*** Opening of Input records ***

(** The round end is always noticed by the frame in which it happens, so
    a frame suspended by calibration never hides one. *)
Lemma settled_reset (e : Canvas.Env) (g : Canvas.State) :
  Ball.r (Canvas.ball g) = Ball.r Canvas.ball0 ->
  Spec.settled (Canvas.resetRound e g).
Proof.
  intro Hr. unfold Spec.settled. cbn [Canvas.resetRound Canvas.ball Ball.r Ball.y].
  split; [exact Hr|]. rewrite Hr. reflexivity.
Qed.

Lemma settled_step (ev : Canvas.Event) (g : Canvas.State) :
  Spec.settled g -> Spec.settled (fst (Canvas.step ev g)).
Proof.
  intros [Hr Hs].
  destruct ev as [k e | k | f | rl gs | d e].
  - destruct k; try (split; assumption).
    + apply settled_reset. exact Hr.
    + split; [exact Hr|]. cbn. apply andb_false_r.
  - destruct k; split; assumption.
  - cbn [Canvas.step]. tick_cases g; cbn [fst]; [split; assumption|].
    unfold Spec.settled. cbn [Canvas.ball Canvas.round Canvas.runningRef].
    destruct (Canvas.hit _ _); cbn [Ball.r Ball.y Canvas.physics];
      (split; [exact Hr|]);
      match goal with
      | |- ?c && (if ?c && ?r then false else ?r) = false =>
          destruct c, r; reflexivity
      end.
  - split; assumption.
  - cbn [Canvas.step fst]. unfold Canvas.render.
    destruct (Canvas.deps_eqb (Canvas.deps g) d); [split; assumption|].
    apply settled_reset. exact Hr.
Qed.

Lemma settled_run (evs : list Canvas.Event) :
  forall g : Canvas.State, Spec.settled g -> Spec.settled (fst (Canvas.run evs g)).
Proof.
  induction evs as [|ev rest IH]; intros g Hs; [exact Hs|].
  destruct (run_cons ev rest g) as [-> _].
  apply IH. apply settled_step. exact Hs.
Qed.

Lemma settled_from_mount (d : Canvas.Deps) (e : Canvas.Env)
      (evs : list Canvas.Event) :
  Spec.settled (fst (Canvas.run evs (Canvas.mount d e))).
Proof. apply settled_run. apply settled_reset. reflexivity. Qed.

(* ================================================================== *)
(** * The paddle range *)
(* ================================================================== *)

Lemma clampX_in_range (p : Paddle.t) (v : Q) :
  Paddle.w p / 2 <= Canvas.W - Paddle.w p / 2 ->
  Num.between (Paddle.w p / 2) (Canvas.W - Paddle.w p / 2)
              (Canvas.clampX p (Num.fin v)).
Proof.
  intro Hw. unfold Canvas.clampX. cbn. apply clamp_range. exact Hw.
Qed.
(* ===== verification/PyJson.v ===== *)
(** * [json.dumps] and [json.loads] of the Python standard library *)

From stdpp Require Import base list strings.
From Stdlib Require Import ZArith SpecFloat Lia Ascii.
From S2P Require Import Prelude PyFloat PyText PyVal.

Local Open Scope Z_scope.

Definition dquote : ascii := "034".
Definition nl : string := String "010" "".

(** ** Encoding *)

Definition hex4 (z : Z) : string :=
  let d i := let x := Z.land (Z.shiftr z i) 15 in
             ascii_of_N (Z.to_N (if x <? 10 then 48 + x else 87 + x)) in
  String (d 12) (String (d 8) (String (d 4) (String (d 0) ""))).

Definition u_escape (z : Z) : string := "\u" +:+ hex4 z.

(** A code point above the ASCII range, as [ensure_ascii] writes it. *)
Definition escape_code (z : Z) : string :=
  if z <? 65536 then u_escape z
  else let v := z - 65536 in
       u_escape (55296 + Z.shiftr v 10) +:+ u_escape (56320 + Z.land v 1023).

Definition escape_ascii (a : ascii) : string :=
  if Ascii.eqb a dquote then String "\" (String dquote "")
  else if Ascii.eqb a "\" then "\\"
  else if Ascii.eqb a "010" then "\n" else if Ascii.eqb a "013" then "\r"
  else if Ascii.eqb a "009" then "\t" else if Ascii.eqb a "012" then "\f"
  else if Ascii.eqb a "008" then "\b"
  else if code a <? 32 then u_escape (code a) else String a "".

(** Characters of a UTF-8 string; [acc] and [more] hold a multi-byte sequence being read. *)
Fixpoint escape_utf8 (acc : Z) (more : nat) (s : string) : string :=
  match s with
  | EmptyString => ""
  | String a s =>
      let c := code a in
      match more with
      | S more => let acc := acc * 64 + Z.land c 63 in
                  (match more with O => escape_code acc | _ => "" end) +:+ escape_utf8 acc more s
      | O => if c <? 128 then escape_ascii a +:+ escape_utf8 0 0 s
             else if c <? 224 then escape_utf8 (Z.land c 31) 1 s
             else if c <? 240 then escape_utf8 (Z.land c 15) 2 s
             else escape_utf8 (Z.land c 7) 3 s
      end
  end.

Definition json_string (s : string) : string :=
  String dquote (escape_utf8 0 0 s +:+ String dquote "").

Definition json_float (x : f64) : string :=
  match x with
  | S754_nan => "NaN"
  | S754_infinity s => if s then "-Infinity" else "Infinity"
  | _ => repr_f64 x
  end.

(** Keys that are not strings are written as the string of their JSON form. *)
Definition json_key (k : val) : res string :=
  match k with
  | VStr s => Ok s
  | VInt z => Ok (string_of_Z z)
  | VBool b => Ok (if b then "true" else "false")
  | VNone => Ok "null"
  | VFloat x => Ok (json_float x)
  | _ => raise TypeError "keys must be str, int, float, bool or None"
  end.

(** [indent = Some n] is [json.dumps(v, indent=n)]; [colon] and [comma] are the separators. *)
Section Dumps.
Context (indent : option nat) (comma colon : string).

Definition newline (level : nat) : string :=
  match indent with
  | Some n => nl +:+ String.concat "" (repeat " " (n * level))
  | None => ""
  end.

Definition wrap (o c : string) (level : nat) (items : list string) : string :=
  match items with
  | [] => o +:+ c
  | _ => o +:+ newline (S level) +:+ join (comma +:+ newline (S level)) items +:+ newline level +:+ c
  end.

Fixpoint dumps (level : nat) (v : val) : res string :=
  match v with
  | VNone => Ok "null"
  | VBool b => Ok (if b then "true" else "false")
  | VInt z => Ok (string_of_Z z)
  | VFloat x => Ok (json_float x)
  | VStr s => Ok (json_string s)
  | VList l | VTuple l =>
      items <- (fix go (l : list val) : res (list string) :=
                  match l with
                  | [] => Ok []
                  | x :: l => y <- dumps (S level) x ;; ys <- go l ;; Ok (y :: ys)
                  end) l ;;
      Ok (wrap "[" "]" level items)
  | VDict d =>
      items <- (fix go (d : dict) : res (list string) :=
                  match d with
                  | [] => Ok []
                  | (k, x) :: d =>
                      k' <- json_key k ;; y <- dumps (S level) x ;; ys <- go d ;;
                      Ok ((json_string k' +:+ colon +:+ y) :: ys)
                  end) d ;;
      Ok (wrap "{" "}" level items)
  end.
End Dumps.

(** [json.dumps(v)], [json.dumps(v, indent=2)] and [json.dumps(v, separators=(",", ":"))] *)
Definition json_dumps (v : val) : res string := dumps None ", " ": " 0 v.
Definition json_dumps2 (v : val) : res string := dumps (Some 2%nat) "," ": " 0 v.
Definition json_dumps_min (v : val) : res string := dumps None "," ":" 0 v.

(** ** Decoding *)

Definition json_space (a : ascii) : bool := char_in a [" "; "009"; "010"; "013"]%char.

Fixpoint skip_space (s : string) : string :=
  match s with String a r => if json_space a then skip_space r else s | EmptyString => "" end.

(** UTF-8 of a code point *)
Definition utf8 (z : Z) : string :=
  let b x := ascii_of_N (Z.to_N x) in
  if z <? 128 then String (b z) ""
  else if z <? 2048 then String (b (192 + Z.shiftr z 6)) (String (b (128 + Z.land z 63)) "")
  else if z <? 65536 then
    String (b (224 + Z.shiftr z 12)) (String (b (128 + Z.land (Z.shiftr z 6) 63))
      (String (b (128 + Z.land z 63)) ""))
  else String (b (240 + Z.shiftr z 18)) (String (b (128 + Z.land (Z.shiftr z 12) 63))
         (String (b (128 + Z.land (Z.shiftr z 6) 63)) (String (b (128 + Z.land z 63)) ""))).

Definition hex_quad (s : string) : option (Z * string) :=
  match s with
  | String a (String b (String c (String d r))) =>
      if forallb is_hex [a; b; c; d]
      then Some (((digit_value a * 16 + digit_value b) * 16 + digit_value c) * 16 + digit_value d, r)
      else None
  | _ => None
  end.

Definition simple_escape (a : ascii) : option ascii :=
  if char_in a [dquote; "\"%char; "/"%char] then Some a
  else if Ascii.eqb a "n" then Some "010"%char else if Ascii.eqb a "r" then Some "013"%char
  else if Ascii.eqb a "t" then Some "009"%char else if Ascii.eqb a "f" then Some "012"%char
  else if Ascii.eqb a "b" then Some "008"%char else None.

(** The rest of a string literal after its opening quote. *)
Fixpoint string_body (fuel : nat) (s : string) : option (string * string) :=
  match fuel, s with
  | S fuel, String a r =>
      if Ascii.eqb a dquote then Some ("", r)
      else if Ascii.eqb a "\" then
        match r with
        | String "u" r =>
            match hex_quad r with
            | Some (hi, r1) =>
                let plain := '(t, rest) ← string_body fuel r1; Some (utf8 hi +:+ t, rest) in
                match r1 with
                | String "\" (String "u" r2) =>
                    match hex_quad r2 with
                    | Some (lo, r3) =>
                        if (55296 <=? hi) && (hi <? 56320) && (56320 <=? lo) && (lo <? 57344)
                        then '(t, rest) ← string_body fuel r3;
                             Some (utf8 (65536 + (hi - 55296) * 1024 + (lo - 56320)) +:+ t, rest)
                        else plain
                    | None => None
                    end
                | _ => plain
                end
            | None => None
            end
        | String e r =>
            match simple_escape e with
            | Some c => '(t, rest) ← string_body fuel r; Some (String c t, rest)
            | None => None
            end
        | EmptyString => None
        end
      else if code a <? 32 then None
      else '(t, rest) ← string_body fuel r; Some (String a t, rest)
  | _, _ => None
  end.

Fixpoint span (p : ascii -> bool) (s : string) : string * string :=
  match s with
  | String a r => if p a then let '(x, y) := span p r in (String a x, y) else ("", s)
  | EmptyString => ("", "")
  end.

Definition digits_value (s : string) : Z := default 0 (int_digits 10 false 0 s).

(** A JSON number without its sign: digits without leading zero, fraction, exponent. *)
Definition number (s : string) : option (bool * Z * Z * string) :=
  let '(ip, r) := span is_digit s in
  if String.eqb ip "" || (startswith "0" ip && negb (String.eqb ip "0")) then None
  else
    let '(fp, r1) := match r with
                     | String "." q => let '(f, q') := span is_digit q in
                                       if String.eqb f "" then ("", r) else (f, q')
                     | _ => ("", r)
                     end in
    let exponent (q : string) :=
      let '(neg, q1) := match q with String "-" q1 => (true, q1) | String "+" q1 => (false, q1) | _ => (false, q) end in
      let '(ds, q2) := span is_digit q1 in
      if String.eqb ds "" then None else Some (if neg : bool then - digits_value ds else digits_value ds, q2) in
    let '(ev, r2) := match r1 with
                     | String "e" q | String "E" q =>
                         match exponent q with Some (e, q') => (Some e, q') | None => (None, r1) end
                     | _ => (None, r1)
                     end in
    let is_float := negb (String.eqb fp "") || match ev with Some _ => true | None => false end in
    Some (is_float, digits_value (ip +:+ fp), default 0 ev - Z.of_nat (String.length fp), r2).

Definition number_value (neg : bool) (n : bool * Z * Z * string) : val * string :=
  let '(is_float, m, e, r) := n in
  if is_float then
    let x := default (S754_infinity false) (f64_of_dec m e) in
    (VFloat (if neg then f64_neg x else x), r)
  else (VInt (if neg then - m else m), r).

Definition strip_prefix (p s : string) : option string :=
  if startswith p s then Some (str_drop (String.length p) s) else None.

Definition keyword (s : string) : option (val * string) :=
  match strip_prefix "null" s with Some r => Some (VNone, r) | None =>
  match strip_prefix "true" s with Some r => Some (VBool true, r) | None =>
  match strip_prefix "false" s with Some r => Some (VBool false, r) | None =>
  match strip_prefix "NaN" s with Some r => Some (VFloat S754_nan, r) | None =>
  match strip_prefix "Infinity" s with Some r => Some (VFloat (S754_infinity false), r) | None =>
  match strip_prefix "-Infinity" s with Some r => Some (VFloat (S754_infinity true), r) | None => None
  end end end end end end.

(** A value at the start of [s].  Every step consumes a character, so the length of the text is
    enough fuel. *)
Fixpoint json_value (fuel : nat) (s : string) : option (val * string) :=
  match fuel with
  | O => None
  | S fuel =>
      match skip_space s with
      | String "[" r =>
          match skip_space r with
          | String "]" r => Some (VList [], r)
          | _ => '(l, rest) ← json_items fuel r; Some (VList l, rest)
          end
      | String "{" r =>
          match skip_space r with
          | String "}" r => Some (VDict [], r)
          | _ => '(d, rest) ← json_members fuel [] r; Some (VDict d, rest)
          end
      | String a r as s' =>
          if Ascii.eqb a dquote then '(t, rest) ← string_body fuel r; Some (VStr t, rest)
          else match keyword s' with
               | Some v => Some v
               | None => if Ascii.eqb a "-" then number_value true <$> number r
                         else number_value false <$> number s'
               end
      | EmptyString => None
      end
  end
with json_items (fuel : nat) (s : string) : option (list val * string) :=
  match fuel with
  | O => None
  | S fuel =>
      '(v, r) ← json_value fuel s;
      match skip_space r with
      | String "]" r => Some ([v], r)
      | String "," r => '(l, rest) ← json_items fuel r; Some (v :: l, rest)
      | _ => None
      end
  end
with json_members (fuel : nat) (d : dict) (s : string) : option (dict * string) :=
  match fuel with
  | O => None
  | S fuel =>
      match skip_space s with
      | String a r =>
          if Ascii.eqb a dquote then
            '(k, r) ← string_body fuel r;
            match skip_space r with
            | String ":" r =>
                '(v, r) ← json_value fuel r;
                let d := dset (VStr k) v d in
                match skip_space r with
                | String "}" r => Some (d, r)
                | String "," r => json_members fuel d r
                | _ => None
                end
            | _ => None
            end
          else None
      | EmptyString => None
      end
  end.

(** [json.loads(s)] *)
Definition json_loads (s : string) : res val :=
  match json_value (S (S (2 * String.length s))) s with
  | Some (v, r) => if String.eqb (skip_space r) "" then Ok v else raise ValueError "Extra data"
  | None => raise ValueError "Expecting value"
  end.

(** ** Checks against CPython *)

Definition sample : val :=
  VDict [(VStr "a", VList [VInt (-3); VFloat (f64_lit 25 1); VNone; VBool true]);
         (VStr "b", VDict []); (VStr "c", VList []); (VStr "d", VStr "x\y")].

Example dumps_loads_sample :
  (s <- json_dumps2 sample ;; json_loads s) = Ok sample
  /\ (s <- json_dumps sample ;; json_loads s) = Ok sample
  /\ (s <- json_dumps_min sample ;; json_loads s) = Ok sample.
Proof. vm_compute. auto. Qed.

Example dumps_list : json_dumps2 (VList [VInt 1; VList []]) = Ok (join nl ["["; "  1,"; "  []"; "]"]).
Proof. vm_compute. reflexivity. Qed.

Example loads_numbers :
  json_loads "[0, -1, 1.5e2, 12E-1, 1e400, -0]"
  = Ok (VList [VInt 0; VInt (-1); VFloat (f64_lit 150 0); VFloat (f64_lit 12 1);
               VFloat (S754_infinity false); VInt 0]).
Proof. vm_compute. reflexivity. Qed.

Example loads_rejects : map (fun s => is_ok (json_loads s)) ["[1,]"; "01"; "{1:2}"; ""; "[1] x"; "1."] = repeat false 6.
Proof. vm_compute. reflexivity. Qed.

(** ** [float(text)] *)

(** Underscores stand between digits only; [prev] is the character before. *)
Fixpoint plain_digits (prev : ascii) (s : string) : option string :=
  match s with
  | EmptyString => if Ascii.eqb prev "_" then None else Some ""
  | String a r =>
      if Ascii.eqb prev "_" && negb (is_digit a) then None
      else if Ascii.eqb a "_" then if is_digit prev then plain_digits a r else None
      else String a <$> plain_digits a r
  end.

(** Decimal digits with an optional fraction and exponent. *)
Definition decimal (s : string) : option f64 :=
  let '(ip, r) := span is_digit s in
  let '(fp, r1) := match r with String "." q => span is_digit q | _ => ("", r) end in
  if String.eqb (ip +:+ fp) "" then None else
  let value e := Some (default (S754_infinity false) (f64_of_dec (digits_value (ip +:+ fp)) (e - Z.of_nat (String.length fp)))) in
  match r1 with
  | EmptyString => value 0
  | String "e" q | String "E" q =>
      let '(neg, q1) := match q with String "-" q1 => (true, q1) | String "+" q1 => (false, q1) | _ => (false, q) end in
      let '(ds, q2) := span is_digit q1 in
      if String.eqb ds "" || negb (String.eqb q2 "") then None
      else value (if neg : bool then - digits_value ds else digits_value ds)
  | _ => None
  end.

Fixpoint str_lower (s : string) : string :=
  match s with
  | String a r => String (if is_upper a then ascii_of_N (Z.to_N (code a + 32)) else a) (str_lower r)
  | EmptyString => ""
  end.

Definition unsigned_float (s : string) : option f64 :=
  let l := str_lower s in
  if String.eqb l "inf" || String.eqb l "infinity" then Some (S754_infinity false)
  else if String.eqb l "nan" then Some S754_nan else decimal s.
Definition parse_float (s : string) : option f64 :=
  s ← plain_digits " " (strip s);
  match s with
  | String "-" r => f64_neg <$> unsigned_float r
  | String "+" r => unsigned_float r
  | _ => unsigned_float s
  end.
Definition py_float (s : string) : res f64 :=
  of_option (parse_float s) ValueError ("could not convert string to float: " +:+ s).

Example float_examples :
  map (fun s => rmap repr_f64 (py_float s)) [" 100.00 "; "12345"; "-1_0.5e-1"; ".5"; "5."; "1e400"; "-Infinity"; "1e"; "_1"; ""]
  = [Ok "100.0"; Ok "12345.0"; Ok "-1.05"; Ok "0.5"; Ok "5.0"; Ok "inf"; Ok "-inf";
     raise ValueError "could not convert string to float: 1e"; raise ValueError "could not convert string to float: _1";
     raise ValueError "could not convert string to float: "].
Proof. vm_compute. reflexivity. Qed.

*** Close of Input records ***

__Assigned task__:
Taking the records above as input, show every line in which the word "comma" is present.

__Task output__:
(** [indent = Some n] is [json.dumps(v, indent=n)]; [colon] and [comma] are the separators. *)
Context (indent : option nat) (comma colon : string).
  | _ => o +:+ newline (S level) +:+ join (comma +:+ newline (S level)) items +:+ newline level +:+ c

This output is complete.